Meadow Mushrooms



Meadow Mushrooms: Waste not, want not.


Waste not, want not.

23,000 tonnes of waste products from other food industries goes into making our compost every week, including 275 tonnes of wheat straw and 170 tonnes of chicken litter. That’s enough waste to fill 2.3 rugby fields! Combined at our purpose-built compost facility, it makes 1,200 tonnes of Phase 1 compost each week.

Meadow Mushrooms: A small mushroom footprint.


A small mushroom footprint.

Mushrooms are one of the world’s most natural, resource efficient crops, taking just six weeks to grow from ‘seed’ to plate and using hardly any water. Just 20 litres of water is required to produce 1kg of mushrooms - that’s compared to 280 litres for 1kg of potatoes, 500 litres for 1kg of wheat, 800 litres for 1kg of apples and a whopping 2,500 litres for 1kg of rice.

Mushrooms also use minimal land space, thanks to their vertical growing method, and produce one of the biggest yields per hectare (ha). A 15ha site yields 38ha of cropping area and produces nearly 10,000 tonnes of mushrooms per year.

Find out how mushrooms can save the world.

Meadow Mushrooms: Reusing our ‘spent’ compost.


Reusing our ‘spent’ compost.

After our compost has fulfilled its mushroom-growing duties, 100% of the used compost is recycled. Some goes to farmers and other crop growers to use as fertiliser, while some is used to grow the organic matter for future compost.

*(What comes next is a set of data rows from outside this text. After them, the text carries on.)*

(** ** What a view reads of the body *)

(** X6.  A create-or-update view reads the members it names and nothing
    else.  In any state whatever, two POST bodies that give the same for
    name, latitude and longitude have the same outcome and leave the same
    state: an id in the body of a POST, in particular, is ignored.  Two PUT
    bodies that give the same for id, name, latitude and longitude do so as
    well.  Likewise for polygons, with coordinates. *)
Theorem views_read_only_their_fields (s : app) (data data' : json) :
  getitem data "name" = getitem data' "name" ->
  (getitem data "latitude" = getitem data' "latitude" ->
   getitem data "longitude" = getitem data' "longitude" ->
   full_dispatch_request s (Request POST url_point data)
     = full_dispatch_request s (Request POST url_point data') /\
   (getitem data "id" = getitem data' "id" ->
    full_dispatch_request s (Request PUT url_point data)
      = full_dispatch_request s (Request PUT url_point data'))) /\
  (getitem data "coordinates" = getitem data' "coordinates" ->
   full_dispatch_request s (Request POST url_polygon data)
     = full_dispatch_request s (Request POST url_polygon data') /\
   (getitem data "id" = getitem data' "id" ->
    full_dispatch_request s (Request PUT url_polygon data)
      = full_dispatch_request s (Request PUT url_polygon data'))).
Proof.
  intros Hn. rewrite !full_dispatch_request_eq. unfold dispatch_request. simpl.
  split.
  - intros Hla Hlo. split; [| intros Hid].
    + by rewrite !handle_point_POST, Hn, Hla, Hlo.
    + by rewrite !handle_point_PUT, Hid, Hn, Hla, Hlo.
  - intros Hc. split; [| intros Hid].
    + by rewrite !handle_polygon_POST, Hn, Hc.
    + by rewrite !handle_polygon_PUT, Hid, Hn, Hc.
Qed.

Lemma views_read_only_their_fields_witness :
  full_dispatch_request one_point (Request POST url_point example_point)
    = full_dispatch_request one_point (Request POST url_point
        (JObj [("id", JInt 1); ("name", JStr "A"); ("latitude", JFloat 1.0);
               ("longitude", JFloat 2.0); ("altitude", JInt 7)])).
Proof.
  destruct (views_read_only_their_fields one_point example_point
              (JObj [("id", JInt 1); ("name", JStr "A"); ("latitude", JFloat 1.0);
                     ("longitude", JFloat 2.0); ("altitude", JInt 7)]) eq_refl)
    as [H _].
  destruct (H eq_refl eq_refl) as [H1 _]. exact H1.
Defined.

(** ** What an answer tells *)






(** ** Repeating a request *)

Ltac rerun_put :=
  simpl; rewrite ?handle_point_PUT, ?handle_polygon_PUT;
  repeat match goal with H : _ = _ |- _ => rewrite H end; done.

Lemma put_point_stable (data : json) (d : database) :
  run_view (handle_point PUT data) (run_view (handle_point PUT data) d).2
    = run_view (handle_point PUT data) d.
Proof.
  rewrite (handle_point_PUT data d).
  destruct (getitem data "id") as [ident|] eqn:Hid; [| rerun_put].
  destruct (point_data d) as [t|] eqn:Ht.
  - destruct (query_get (Some t) ∅ ident) as [[[[i p0]|] loaded]|] eqn:Hq;
      [| rerun_put | rerun_put].
    destruct (getitem data "name") as [n|] eqn:Hn; [| rerun_put].
    destruct (getitem data "latitude") as [la|] eqn:Hla; [| rerun_put].
    destruct (getitem data "longitude") as [lo|] eqn:Hlo; [| rerun_put].
    destruct (PointData.bind _) as [row|] eqn:Hb; [| rerun_put].
    apply query_get_found in Hq as (t' & [= <-] & Hi & -> & Hk).
    simpl. rewrite handle_point_PUT, Hid. simpl.
    rewrite (query_get_key _ _ i Hk). simpl. rewrite lookup_insert_eq, Hn, Hla, Hlo, Hb.
    by rewrite insert_insert_eq.
  - destruct (query_get None ∅ ident) as [[[[i p0]|] loaded]|] eqn:Hq;
      [| rerun_put | rerun_put].
    by apply query_get_found in Hq as (t' & [=] & _).
Qed.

Spent compost is heat treated at the end of the mushroom cycle, so contains no weed seeds or disease when it’s introduced back to the earth. It helps improve soil structure, water properties and microbiota, and provides valuable nutrients including Phosphorus, Potassium and slow-release Nitrogen.

Meadow Mushrooms: Upgrading our growing systems has led to a 37% reduction in water use.

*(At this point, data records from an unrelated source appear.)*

(** C8. The call leaves its input as it was: the result is a reference that
    was not in use, holding an array of the shape of the input, and every
    array of the store before the call, the input among them, is unchanged. *)
Theorem C8_input_unchanged (h : store) (data : loc) (m : ndarray) (w : Z) :
  h !! data = Some m →
  well_shaped m = true →
  ∃ l h' out,
    calc_moving_average data w h = Ok (l, h') ∧
    h !! l = None ∧
    h' !! data = Some m ∧
    (∀ l0 : loc, l0 ≠ l → h' !! l0 = h !! l0) ∧
    h' !! l = Some out ∧
    shape out = shape m.
Proof.
  intros Hd Hm. do 3 eexists.
  split; [by apply (calc_moving_average_run h data m w)|].
  pose proof (fresh_loc_unused h) as Hf.
  split_and!.
  - done.
  - rewrite lookup_insert_ne; [done|]. congruence.
  - intros l0 Hl0. by rewrite lookup_insert_ne.
  - by rewrite lookup_insert_eq.
  - done.
Qed.

Lemma C8_input_unchanged_witness :
  ∃ l h' out,
    calc_moving_average 1%positive 1 sample_store = Ok (l, h') ∧
    sample_store !! l = None ∧
    h' !! 1%positive = Some sample_matrix ∧
    (∀ l0 : loc, l0 ≠ l → h' !! l0 = sample_store !! l0) ∧
    h' !! l = Some out ∧
    shape out = shape sample_matrix.
Proof.
  apply (C8_input_unchanged sample_store 1%positive sample_matrix 1).
  - reflexivity.
  - reflexivity.
Defined.

(** C9. With a window [w >= 0] no mean is taken over an empty slice: at every
    index [j] of a row the prefix slice [row[:j+1]] has exactly [j + 1]
    elements, and where the trailing branch is taken ([j > w]) the start
    [j - w] is at least 1 and is used as it is (not counted from the end, not
    clipped), so that [row[j-w:j+1]] is the [w + 1] elements from [j - w]
    on. *)
Theorem C9_no_empty_window (h : store) (data : loc) (m : ndarray) (w : Z)
    (i j : nat) (row : list cell) :
  h !! data = Some m →
  well_shaped m = true →
  rows m !! i = Some row →
  (j < length row)%nat →
  0 ≤ w →
  ∃ out orow xs,
    output_of h data w = Ok out ∧
    rows out !! i = Some orow ∧
    orow !! j = Some (np_mean xs) ∧
    xs ≠ [] ∧
    length (slice row None (Some (Z.of_nat j + 1))) = S j ∧
    (Z.of_nat j ≤ w → xs = slice row None (Some (Z.of_nat j + 1))) ∧
    (w < Z.of_nat j →
     xs = slice row (Some (Z.of_nat j - w)) (Some (Z.of_nat j + 1)) ∧
     1 ≤ Z.of_nat j - w ∧
     adjust_index (Z.of_nat (length row)) (Z.of_nat j - w) = Z.of_nat j - w ∧
     xs = take (Z.to_nat (w + 1)) (drop (Z.to_nat (Z.of_nat j - w)) row) ∧
     length xs = Z.to_nat (w + 1)).
Proof.
  intros Hd Hm Hrow Hj Hw.
  destruct (output_row h data m w i row Hd Hm Hrow) as (out & Hout & Hi).
  assert (length (slice row None (Some (Z.of_nat j + 1))) = S j) as Hpre.
  { rewrite slice_prefix by done. rewrite length_take. lia. }
  assert (w < Z.of_nat j →
          length (slice row (Some (Z.of_nat j - w)) (Some (Z.of_nat j + 1)))
          = Z.to_nat (w + 1)) as Htr.
  { intros Hlt. rewrite slice_trailing by lia.
    rewrite length_take, length_drop. lia. }
  exists out, (calc_moving_average_ray row w).
  exists (if Z.of_nat j >? w
          then slice row (Some (Z.of_nat j - w)) (Some (Z.of_nat j + 1))
          else slice row None (Some (Z.of_nat j + 1))).
  rewrite calc_moving_average_ray_lookup by done.
  rewrite Z.gtb_ltb. destruct (Z.ltb_spec w (Z.of_nat j)) as [Hlt|Hge].
  - split_and!; [done..| | done | lia |].
    + intros Heq. specialize (Htr Hlt). rewrite Heq in Htr. simpl in Htr. lia.
    + intros _. split_and!; [done | lia | | | by apply Htr].
      * apply adjust_index_in_range. lia.
      * apply slice_trailing; lia.
  - split_and!; [done..| | done | done | lia].
    intros Heq. rewrite Heq in Hpre. simpl in Hpre. lia.
Qed.

Lemma C9_no_empty_window_witness :
  ∃ out orow xs,
    output_of sample_store 1%positive 1 = Ok out ∧
    rows out !! 1%nat = Some orow ∧
    orow !! 2%nat = Some (np_mean xs) ∧
    xs ≠ [] ∧
    length (slice [Num 4%Q; Num 6%Q; Num 8%Q] None (Some (Z.of_nat 2 + 1))) = 3%nat ∧
    (Z.of_nat 2 ≤ 1 →
     xs = slice [Num 4%Q; Num 6%Q; Num 8%Q] None (Some (Z.of_nat 2 + 1))) ∧
    (1 < Z.of_nat 2 →
     xs = slice [Num 4%Q; Num 6%Q; Num 8%Q]
            (Some (Z.of_nat 2 - 1)) (Some (Z.of_nat 2 + 1)) ∧
     1 ≤ Z.of_nat 2 - 1 ∧
     adjust_index (Z.of_nat (length [Num 4%Q; Num 6%Q; Num 8%Q])) (Z.of_nat 2 - 1)
     = Z.of_nat 2 - 1 ∧
     xs = take (Z.to_nat (1 + 1))
            (drop (Z.to_nat (Z.of_nat 2 - 1)) [Num 4%Q; Num 6%Q; Num 8%Q]) ∧
     length xs = Z.to_nat (1 + 1)).
Proof.
  apply (C9_no_empty_window sample_store 1%positive sample_matrix 1 1 2
           [Num 4%Q; Num 6%Q; Num 8%Q]).
  - reflexivity.
  - reflexivity.
  - reflexivity.
  - simpl. lia.
  - lia.
Defined.

(** C10. On a row of length [n <= window + 1] the output is the cumulative
    prefix mean: no index takes the trailing branch, the output row is the
    comprehension of the prefix branch alone, and element [j] is the mean of
    the elements at indices [0] through [j]. *)
Theorem C10_short_row_prefix_means (h : store) (data : loc) (m : ndarray) (w : Z)
    (i : nat) (row : list cell) :
  h !! data = Some m →
  well_shaped m = true →
  rows m !! i = Some row →
  Z.of_nat (length row) ≤ w + 1 →
  ∃ out orow,
    output_of h data w = Ok out ∧
    rows out !! i = Some orow ∧
    orow = imap (λ (j : nat) (_ : cell),
                   np_mean (slice row None (Some (Z.of_nat j + 1)))) row ∧
    ∀ j : nat, (j < length row)%nat →
      (Z.of_nat j >? w) = false ∧
      orow !! j = Some (mean_between row 0 (Z.of_nat j)).
Proof.
  intros Hd Hm Hrow Hn.
  destruct (output_row h data m w i row Hd Hm Hrow) as (out & Hout & Hi).
  assert (∀ j : nat, (j < length row)%nat → (Z.of_nat j >? w) = false) as Hbr.
  { intros j Hj. rewrite Z.gtb_ltb. apply Z.ltb_ge. lia. }
  exists out, (calc_moving_average_ray row w). split_and!; [done..| |].
  - unfold calc_moving_average_ray. apply imap_ext.
    intros j x Hx. rewrite Hbr; [done|]. by eapply lookup_lt_Some.
  - intros j Hj. split; [by apply Hbr|].
    rewrite calc_moving_average_ray_lookup, Hbr by done.
    unfold mean_between. by rewrite slice_prefix_elems.
Qed.

Lemma C10_short_row_prefix_means_witness :
  ∃ out orow,
    output_of sample_store 1%positive 2 = Ok out ∧
    rows out !! 0%nat = Some orow ∧
    orow = imap (λ (j : nat) (_ : cell),
                   np_mean (slice [Num 1%Q; Num 2%Q; Num 3%Q] None
                              (Some (Z.of_nat j + 1))))
             [Num 1%Q; Num 2%Q; Num 3%Q] ∧
    ∀ j : nat, (j < length [Num 1%Q; Num 2%Q; Num 3%Q])%nat →
      (Z.of_nat j >? 2) = false ∧
      orow !! j = Some (mean_between [Num 1%Q; Num 2%Q; Num 3%Q] 0 (Z.of_nat j)).
Proof.
  apply (C10_short_row_prefix_means sample_store 1%positive sample_matrix 2 0
           [Num 1%Q; Num 2%Q; Num 3%Q]).
  - reflexivity.
  - reflexivity.
  - reflexivity.
  - simpl. lia.
Defined.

Upgrading our growing systems has led to a 37% reduction in water use.

Continual investment in farm technologies has resulted in significant water efficiencies. These have been achieved through capturing and using rain water, growing system enhancements, as well as capturing and reusing the run-off water from the compost making process. Called ‘goody water’ in the mushroom business, it’s rich in nutrients and micro-organisms that are essential for fermentation.